Welcome to our repository, crafted to highlight the seamless integration and ease of use of Kafka. Dive into:
- Set up Confluent Cloud, Connectors & Flink.
This repo has been created by:
# | Name | Contact |
---|---|---|
1 | Sami Alashabi | |
2 | Maria Berinde-Tampanariu | |
3 | Ramzi Alashabi |
The Demo will be using Flink Streaming:
Another possibility can be using Spark Streaming and Databricks, the code can be found kafka_spark_streaming folder:
Installation needs to be do once
- User account on Confluent Cloud
- Local install of Terraform (details below)
- Local install of jq (details below)
brew tap hashicorp/tap
brew install hashicorp/tap/terraform
brew update
brew upgrade hashicorp/tap/terraform
brew install jq
- Create file
.env
inside the confluent_cloud_demo folder
#!/bin/bash
# Confluent Platform
export CONFLUENT_CLOUD_API_KEY="Enter credentials here"
export CONFLUENT_CLOUD_API_SECRET="Enter credentials here"
export TF_VAR_PBI_API_URL=''
export TF_VAR_TOPIC_2_PBI=''
- Run command:
./demo_start.sh
inside the confluent_cloud_demo folder - Access Confluent Cloud: https://confluent.cloud/login
- Select your Environment
- Select tab
Flink (preview)
- Access your Flink Compute Pool
- Click
Open SQL Workspace
- Select Catalog:
kafka_flink_demo_xx
- Select Database:
cc-demo-cluster
- Proceed to submit the below SQL queries (one at each tab):
---------------------------------------------------------------
-- Create table users (A topic with same name will be created)
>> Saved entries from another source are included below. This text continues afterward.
(* ===== verification/CleanUp.v ===== *)
(** * crates/x86_64/src/structures/paging/mapper/mapped_page_table.rs: [CleanUp]

    [clean_up_addr_range] frees the page tables of an address range that have no entry
    left.  It descends the levels of the tree, frees children before their parents and
    hands the frames to a [FrameDeallocator].  A freed table leaves the store: touching
    it afterwards is undefined behaviour, so that the theorem excludes a use of freed
    memory.  One removal is the relation [prune]; the traversal is a sequence of them. *)
From S2P Require Import Prelude Addr Paging Mapper.
Import Addr Paging Mapper.

Module CleanUp.

(** ** The traversal *)
Section code.
Context {BF : BitField} `{!PageTableFrameMapping} {D : Type}.
Variable deallocate_frame : D → Z → D.

Definition release (t : tables) (d : D) (page_table i p : Z) : run (tables * D) :=
  entry ← read_entry t page_table i;
  r ← frame entry;
  f ← unwrap (match r with Ok f => Some f | Err _ => None end);
  t ← write_entry t page_table i (set_unused entry);
  Ret (delete p t, deallocate_frame d f).

(** The body of the loop over the entries; [rec] is the call for the next level. *)
Definition visit (rec : tables → D → Z → PageTableLevel → PageRange → run (tables * D * bool))
    (page_table table_addr : Z) (level next_level : PageTableLevel) (range : PageRange) (i : Z) (td : tables * D) : run (tables * D) :=
  let '(t, d) := td in
  let offset_per_entry := entry_address_space_alignment level in
  entry ← read_entry t page_table i;
  r ← next_table entry;
  match r with
  | Err _ => Ret (t, d)
  | Ok p =>
      o ← umul 64 offset_per_entry i;
      s ← virt_add table_addr o;
      o ← usub offset_per_entry 1;
      e ← virt_add s o;
      s ← page_containing_address Size4KiB s;
      e ← page_containing_address Size4KiB e;
      '(t, d, unused) ← rec t d p next_level (mkPageRange (Z.max s (r_start range)) (Z.min e (r_end range)));
      if (unused : bool) then release t d page_table i p else Ret (t, d)
  end.

(** One unit of fuel for each level. *)
Fixpoint clean_up_table (fuel : nat) (t : tables) (d : D) (page_table : Z) (level : PageTableLevel) (range : PageRange)
    : run (tables * D * bool) :=
  match fuel with
  | O => Panic NoFuel
  | S fuel' =>
      if page_range_inclusive_is_empty range then Ret (t, d, false) else
      table_addr ← virt_align_down (r_start range) (table_address_space_alignment level);
      let start := page_table_index (r_start range) level in
      let stop := page_table_index (r_end range) level in
      '(t, d) ←
        match next_lower_level level with
        | None => Ret (t, d)
        | Some next_level =>
            for_each (visit (clean_up_table fuel') page_table table_addr level next_level range) (seqZ start (stop + 1 - start)) (t, d)
        end;
      es ← match t !! page_table with Some es => Ret es | None => Panic Undefined end;
      Ret (t, d, forallb is_unused es)
  end.

Definition clean_up_addr_range (t : tables) (d : D) (p4 : Z) (range : PageRange) : run (tables * D) :=
  '(t, d, _) ← clean_up_table 4 t d p4 Four range; Ret (t, d).

Definition clean_up (t : tables) (d : D) (p4 : Z) : run (tables * D) :=
  s ← virt_new 0;
  r ← page_from_start_address Size4KiB s;
  s ← unwrap (match r with Ok p => Some p | Err _ => None end);
  e ← virt_new 0xfffffffffffff000;
  r ← page_from_start_address Size4KiB e;
  e ← unwrap (match r with Ok p => Some p | Err _ => None end);
  clean_up_addr_range t d p4 (mkPageRange s e).
End code.

(** ** Removing one table *)
Section prune.
Context {BF : BitField} `{!PageTableFrameMapping}.
Variables (p4 : Z) (path : Z → list Z).

(** Every table of the store is part of the tree. *)
Definition rooted (t : tables) : Prop :=
  ∀ q, is_Some (t !! q) → (length (path q) ≤ 3)%nat ∧ Forall good_idx (path q) ∧ reach t p4 (path q) = Some q.
Definition unused (t : tables) (q : Z) : Prop := ∀ j e, entry_at t q j = Some e → e = 0.

Inductive prune (t : tables) (f : Z) : tables → Prop :=
  | prune_intro ptr i e :
      is_Some (t !! ptr) → good_idx i → entry_at t ptr i = Some e → is_table e = true → (length (path ptr) < 3)%nat →
      unused t (target e) → f = entry_addr e →
      prune t f (delete (target e) (upd t ptr i 0)).

(** What one removal keeps: the tree, and every walk through it. *)
Section step.
Context (t : tables) (ptr i e : Z).
Hypothesis Ht : tree t p4 path.
Hypothesis Hr : rooted t.
Hypothesis Hptr : is_Some (t !! ptr).
Hypothesis Hi : good_idx i.
Hypothesis He : entry_at t ptr i = Some e.
Hypothesis Htab : is_table e = true.
Hypothesis Hdepth : (length (path ptr) < 3)%nat.
Hypothesis Hun : unused t (target e).
Let t' := delete (target e) (upd t ptr i 0).

Lemma child_facts : covered (entry_addr e) ∧ path (target e) = path ptr ++ [i] ∧ is_Some (t !! target e).
Proof using Ht He Hi Htab Hdepth. apply (tree_child _ _ _ Ht ptr i e); [done|unfold good_idx in Hi; lia|done|done]. Qed.
Lemma child_not_ptr : target e ≠ ptr.
Proof using Ht He Hi Htab Hdepth.
  intros E. destruct child_facts as (_ & Hp & _). rewrite E in Hp. apply (f_equal length) in Hp.
  rewrite length_app in Hp. simpl in Hp. lia.
Qed.
Lemma pruned_is_Some q : is_Some (t' !! q) ↔ is_Some (t !! q) ∧ q ≠ target e.
Proof.
  unfold t'. destruct (decide (q = target e)) as [->|Hne].
  - rewrite lookup_delete_eq. split; [by intros []|naive_solver].
  - rewrite lookup_delete_ne, upd_is_Some by done. naive_solver.
Qed.
Lemma pruned_entry q j :
  0 ≤ j → entry_at t' q j = if decide (q = target e) then None else if decide (q = ptr ∧ j = i) then Some 0 else entry_at t q j.
Proof using Ht Hptr Hi.
  intros Hj. unfold t'. case_decide as Hq.
  - subst q. unfold entry_at. by rewrite lookup_delete_eq.
  - rewrite <- (entry_at_upd t p4 path) by done. unfold entry_at. by rewrite lookup_delete_ne by done.
Qed.
(** A table entry that survives does not lead to the removed table. *)
Lemma pruned_other q j e' :
  0 ≤ j → entry_at t' q j = Some e' → is_table e' = true → (length (path q) < 3)%nat →
  entry_at t q j = Some e' ∧ is_Some (t !! q) ∧ target e' ≠ target e.
Proof using Ht Hr Hptr Hi He Htab Hdepth.
  intros Hj Hq Htab' Hd. rewrite pruned_entry in Hq by done. case_decide as Hqt; [done|]. case_decide as Hqi.
  { injection Hq as <-. by rewrite not_table_zero in Htab'. }
  assert (is_Some (t !! q)) as Hqs by (by eapply entry_at_dom). split; [done|]. split; [done|]. intros E.
  destruct (tree_child _ _ _ Ht q j e' Hq Hj Htab' Hd) as (_ & Hp & _). destruct child_facts as (_ & Hp' & _).
  rewrite E, Hp' in Hp. apply app_inj_tail in Hp as [Hpp ->].
  destruct (Hr q Hqs) as (_ & _ & R1). destruct (Hr ptr Hptr) as (_ & _ & R2). rewrite Hpp, R1 in R2. by injection R2 as ->; apply Hqi.
Qed.
Lemma pruned_tree : tree t' p4 path.
Proof using Ht Hr Hptr Hi He Htab Hdepth.
  pose proof child_facts as (_ & Hp & _). split.
  - apply (tree_root _ _ _ Ht).
  - apply pruned_is_Some. split; [apply (tree_root_in _ _ _ Ht)|]. intros E. rewrite <- E, (tree_root _ _ _ Ht) in Hp. by destruct (path ptr).
  - intros q es Hes. unfold t' in Hes. apply lookup_delete_Some in Hes as [_ Hes].
    unfold upd in Hes. apply lookup_alter_Some in Hes as [(<- & es0 & Hes0 & ->)|[_ Hes]].
    + rewrite length_insert. by apply (tree_shape _ _ _ Ht _ _ Hes0).
    + by apply (tree_shape _ _ _ Ht _ _ Hes).
  - intros q j e' Hq Hj. rewrite pruned_entry in Hq by done. case_decide; [done|]. case_decide; [left; congruence|].
    by apply (tree_entry _ _ _ Ht q j).
  - intros q j e' Hq Hj Htab' Hd. destruct (pruned_other q j e' Hj Hq Htab' Hd) as (Hq' & _ & Hne).
    destruct (tree_child _ _ _ Ht q j e' Hq' Hj Htab' Hd) as (Hc & Hp' & Hs). split; [done|]. split; [done|].
    by apply pruned_is_Some.
  - intros j e' Hq Hj. rewrite pruned_entry in Hq by done. case_decide; [done|]. case_decide; [|by apply (tree_top _ _ _ Ht j)].
    injection Hq as <-. apply zero_entry.
Qed.
Lemma pruned_reach ix : ∀ q x, Forall good_idx ix → (length (path q) + length ix ≤ 3)%nat → is_Some (t !! q) → reach t q ix = Some x → x ≠ target e → reach t' q ix = Some x.
Proof using Ht Hr Hptr Hi He Htab Hdepth Hun.
  induction ix as [|j ix IH]; intros q x Hg Hlen Hq Hreach Hx; [done|]. apply Forall_cons in Hg as [Hj Hg]. cbn [reach] in *.
  assert (0 ≤ j) as Hj0 by (unfold good_idx in Hj; lia). simpl in Hlen.
  destruct (entry_at t q j) as [e'|] eqn:Hq'; [|done]. cbn [mbind option_bind] in Hreach. destruct (is_table e') eqn:Htab'; [|done].
  destruct (tree_child _ _ _ Ht q j e' Hq' Hj0 Htab' ltac:(lia)) as (_ & Hp' & Hs).
  assert (target e' ≠ target e) as Hne.
  { intros E. destruct ix as [|k ix]; cbn [reach] in Hreach; [congruence|]. rewrite E in Hreach.
    destruct (entry_at t (target e) k) as [e2|] eqn:Hk; [|done]. apply Hun in Hk as ->. cbn [mbind option_bind] in Hreach.
    by rewrite not_table_zero in Hreach. }
  rewrite pruned_entry by done. rewrite decide_False.
  2:{ intros ->. apply Hun in Hq' as ->. by rewrite not_table_zero in Htab'. }
  rewrite decide_False.
  2:{ intros [-> ->]. apply Hne. congruence. }
  rewrite Hq'. cbn [mbind option_bind]. rewrite Htab'. apply IH; [done|rewrite Hp', length_app; simpl; lia|done|done|done].
Qed.
Lemma pruned_rooted : rooted t'.
Proof using Ht Hr Hptr Hi He Htab Hdepth Hun.
  intros q [Hq Hne]%pruned_is_Some. destruct (Hr q Hq) as (Hl & Hg & Hreach). split; [done|]. split; [done|].
  apply pruned_reach; [done|rewrite (tree_root _ _ _ Ht); simpl; lia|apply (tree_root_in _ _ _ Ht)|done|done].
Qed.
Lemma unused_mapping q ix : unused t q → mapping t q ix = None.
Proof.
  destruct ix as [|j ix]; [done|]. intros Hz. cbn [mapping]. destruct (entry_at t q j) as [e'|] eqn:E; [|done].
  apply Hz in E as ->. destruct zero_entry as [-> _]. done.
Qed.
Lemma pruned_mapping ix : ∀ q, Forall good_idx ix → (length (path q) + length ix = 4)%nat → is_Some (t !! q) → q ≠ target e → mapping t' q ix = mapping t q ix.
Proof using Ht Hr Hptr Hi He Htab Hdepth Hun.
  induction ix as [|j ix IH]; intros q Hg Hlen Hq Hne; [done|]. apply Forall_cons in Hg as [Hj Hg].
  assert (0 ≤ j) as Hj0 by (unfold good_idx in Hj; lia). simpl in Hlen. cbn [mapping].
  rewrite pruned_entry by done. rewrite decide_False by done. case_decide as Hqi.
  - destruct Hqi as [-> ->]. rewrite He. destruct zero_entry as [-> _]. cbn [negb].
    apply is_table_inv in Htab as [-> ->]. cbn [negb]. destruct ix; [simpl in Hlen; lia|]. by rewrite unused_mapping.
  - destruct (entry_at t q j) as [e'|] eqn:Hq'; [|done]. destruct (present e') eqn:P; [|done]. cbn [negb].
    destruct ix as [|k ix]; [done|]. destruct (huge e') eqn:Hh; [done|].
    assert (is_table e' = true) as Htab' by (unfold is_table; by rewrite P, Hh). simpl in Hlen.
    destruct (tree_child _ _ _ Ht q j e' Hq' Hj0 Htab' ltac:(lia)) as (_ & Hp' & Hs).
    apply IH; [done|rewrite Hp', length_app; simpl; lia|done|]. intros E.
    destruct (pruned_other q j e') as (_ & _ & Hx); [done| |done|lia|by apply Hx].
    rewrite pruned_entry by done. by rewrite !decide_False.
Qed.
End step.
---------------------------------------------------------------
CREATE TABLE `users` (
`userid` INT,
`fullname` STRING,
`credit_card_last_four_digits` STRING,
`gender` STRING,
`email` STRING,
`ipaddress` STRING,
`company` STRING,
`avg_credit_spend` DOUBLE
) WITH (
'changelog.mode' = 'retract'
);
describe extended `users`;
--------------------------------------------------------------------------
-- Populate table users (You will see new messages published in the topic)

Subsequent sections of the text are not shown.